This Amendment No. 52 to Statement on Schedule 13D relates to the shares of Common Stock, par value $0.01 per share (the Shares) of TRANSCONTINENTAL REALTY INVESTORS, INC., a Nevada corporation (TCI or the Issuer) and further amends the original Statement on Schedule 13D as amended by Amendment Nos. 1 through 51 (the Amended Statement) filed by and on behalf of the Reporting Persons described below and others who are no longer Reporting Persons.  The principal executive offices of TCI are located at 1603 LBJ Freeway, Suite 800, Dallas, Texas 75234.  The CUSIP number of the Shares is 893617-20-9.
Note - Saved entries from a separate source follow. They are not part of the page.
Lemma step_sub N target s l g ops r rest :
  N + 1 < USIZE -> inv N target s (Launching l (OSub g :: ops) r :: rest) -> ops <> [] ->
  exists q, reqs s !! group_obj g (lkind l) = Some q /\
  inv N target (set_reqs (next_sub s g) (<[group_obj g (lkind l) := on_asked q (<[sub_ids s g := (lam l, dests l)]> (asked q))]> (reqs s)))
    (Launching l ops {| id := group_obj g (lkind l); sub_id := sub_ids s g |} :: rest).
Proof.
  intros HN Hi Hops. pose proof (i_tasks _ _ _ _ Hi) as [(Hl & (done_ & Ed) & _) Hrest]%Forall_cons.
  assert (Eo : lowner l = ByGroup g) by (eapply launching_owner; [exact Ed|naive_solver]).
  assert (Hg0 : g ∈ groups) by (destruct Hl as [_ Hl]; by rewrite Eo in Hl).
  destruct (i_subs _ _ _ _ Hi g Hg0) as (Hs1 & Hs2 & Hs3).
  destruct (core_ask _ _ _ _ l g (sub_ids s g) (i_core _ _ _ _ Hi) Hl Eo) as (q & Hq & HC).
  { intros q Hq. destruct (asked q !! sub_ids s g) eqn:E; [|done]. exfalso.
    specialize (Hs3 _ q (sub_ids s g) Hq). rewrite E in Hs3. specialize (Hs3 (ex_intro _ _ eq_refl)). lia. }
  exists q. split; [done|]. destruct (launching_next _ _ _ _ Ed) as (_ & Hno & Hin). apply Forall_cons in Hin as [_ Hin].
  assert (Hal : OAlloc ∉ OSub g :: ops).
  { intros Ha. assert (Hp : OAlloc ∈ prog l) by (rewrite Ed; apply elem_of_app; by right).
    unfold_prog in Hp. rewrite Eo in Hp. destruct (lkind l); repeat (apply elem_of_cons in Hp as [Hp|Hp]; [done|]); by apply elem_of_nil in Hp. }
  assert (Hn : named ops = true).
  { eapply named_intro; [done| |]; [intros Ha; apply Hal; by right|]. rewrite Eo. by intros ? [= <-]. }
  assert (Hn0 : named (OSub g :: ops) = false) by (unfold named; cbn; by rewrite andb_false_r).
  assert (Hsub : wadd (sub_ids s g) 1 = sub_ids s g + 1).
  { apply wadd_ok. pose proof (occ_nonneg (OSub g) ops). cbn [zsum sub_left] in Hs2. rewrite occ_cons, decide_True in Hs2 by done.
    assert (0 <= zsum (sub_left g) rest); [|lia]. apply zsum_nonneg. intros t _. destruct t; cbn; try lia. apply occ_nonneg. }
  eapply inv_launch; [exact Hi|done| | | | | |done| | |].
  - intros _. by rewrite Eo.
  - unfold all_entries. cbn [flat_map entries]. rewrite Hn. apply (core_same (set_reqs s (<[group_obj g (lkind l) := on_asked q (<[sub_ids s g := (lam l, dests l)]> (asked q))]> (reqs s)))); [done..|].
    eapply core_ext; [| |unfold all_entries in HC; cbn [flat_map entries] in HC; rewrite Hn0 in HC; exact HC].
    + intros c. cbn [zsum launch_ctr]. rewrite Hn, Hn0. rewrite (occ_cons _ (OSub g)), (decide_False _ _ (P := OSub g = OAdd c)) by done.
      rewrite occ_total, Eo. lia.
    + intros i. cbn [zsum]. rewrite (launch_strong_cons i l (OSub g) ops r _ g Eo). case_decide; [|lia].
      rewrite decide_False, decide_True by done. lia.
  - intros h Hq'. cbn. apply lookup_insert_is_Some. destruct (decide (group_obj g (lkind l) = h)); [by left|by right].
  - intros h q' g'. cbn. intros [[<- <-]|[_ Hq']]%lookup_insert_Some; [by apply (i_groups _ _ _ _ Hi _ q)|by apply (i_groups _ _ _ _ Hi)].
  - apply (i_objs _ _ _ _ Hi).
  - intros g' Hg'. cbn [tg_cnt set_reqs next_sub]. rewrite (launch_handle_other g' l (OSub g) ops r _) by done. lia.
  - intros g' Hg'. cbn [sub_ids set_reqs next_sub]. destruct (decide (g' = g)) as [->|Hne].
    + by rewrite upd_eq, decide_True.
    + rewrite upd_ne, decide_False by congruence. lia.
  - intros g' k q' sub Hg'. cbn. intros [[E <-]|[_ Hq']]%lookup_insert_Some Hs; [|left; by exists q'].
    apply group_obj_inj in E as [-> <-]. cbn in Hs. apply lookup_insert_is_Some in Hs as [<-|[_ Hs]]; [by right|].
    left. by exists q.
Qed.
This Amendment No. 52 to Schedule 13D is being filed (i) to reflect the issuance of 304,298 shares (3.49%) upon conversion of 30,000 shares of Series C Convertible Preferred Stock to the holder thereof and (ii) to indicate the addition as a Reporting Person of Realty Advisors, Inc., following such conversion. See items 2 and 5(c) below.

Item 2.  Identity and Background

Item 2 of the Amended Statement is hereby further amended as follows:

(a)-(c)           This Amendment is being filed on behalf of American Realty Investors, Inc. a Nevada corporation (ARL), Transcontinental Realty Acquisition Corporation (TRAC), and Realty Advisors, Inc., a Nevada corporation (RAI).  TRAC is a wholly owned subsidiary of ARL.  ARLs Common Stock is publically held and listed and traded on the New York Stock Exchange (NYSE).  RAI, indirectly through Realty Advisors, LLC, a Nevada limited liability company, of which RAI is the sole member, owns approximately 71.27% of the Common Stock of ARL. All of ARL, TRAC, and RAI are collectively referred to as the Reporting Persons and each have their principal executive offices located at 1603 LBJ Freeway, Suite 800, Dallas, Texas 75234.  The Reporting Persons (consisting of ARL, TRAC, and RAI) may be deemed to constitute a person within the meaning of Section 13(d) of the Securities Exchange Act of 1934, as amended, because TRAC is a wholly owned subsidiary of ARL and RAI indirectly owns over 71% of the Common Stock of ARL.

Item 3.  Source and Amount of Funds or Other Consideration

No funds or other consideration were required in connection with the July 7, 2014, conversion of 30,000 shares of TCI Series C Convertible Preferred Stock into 304,298 Shares.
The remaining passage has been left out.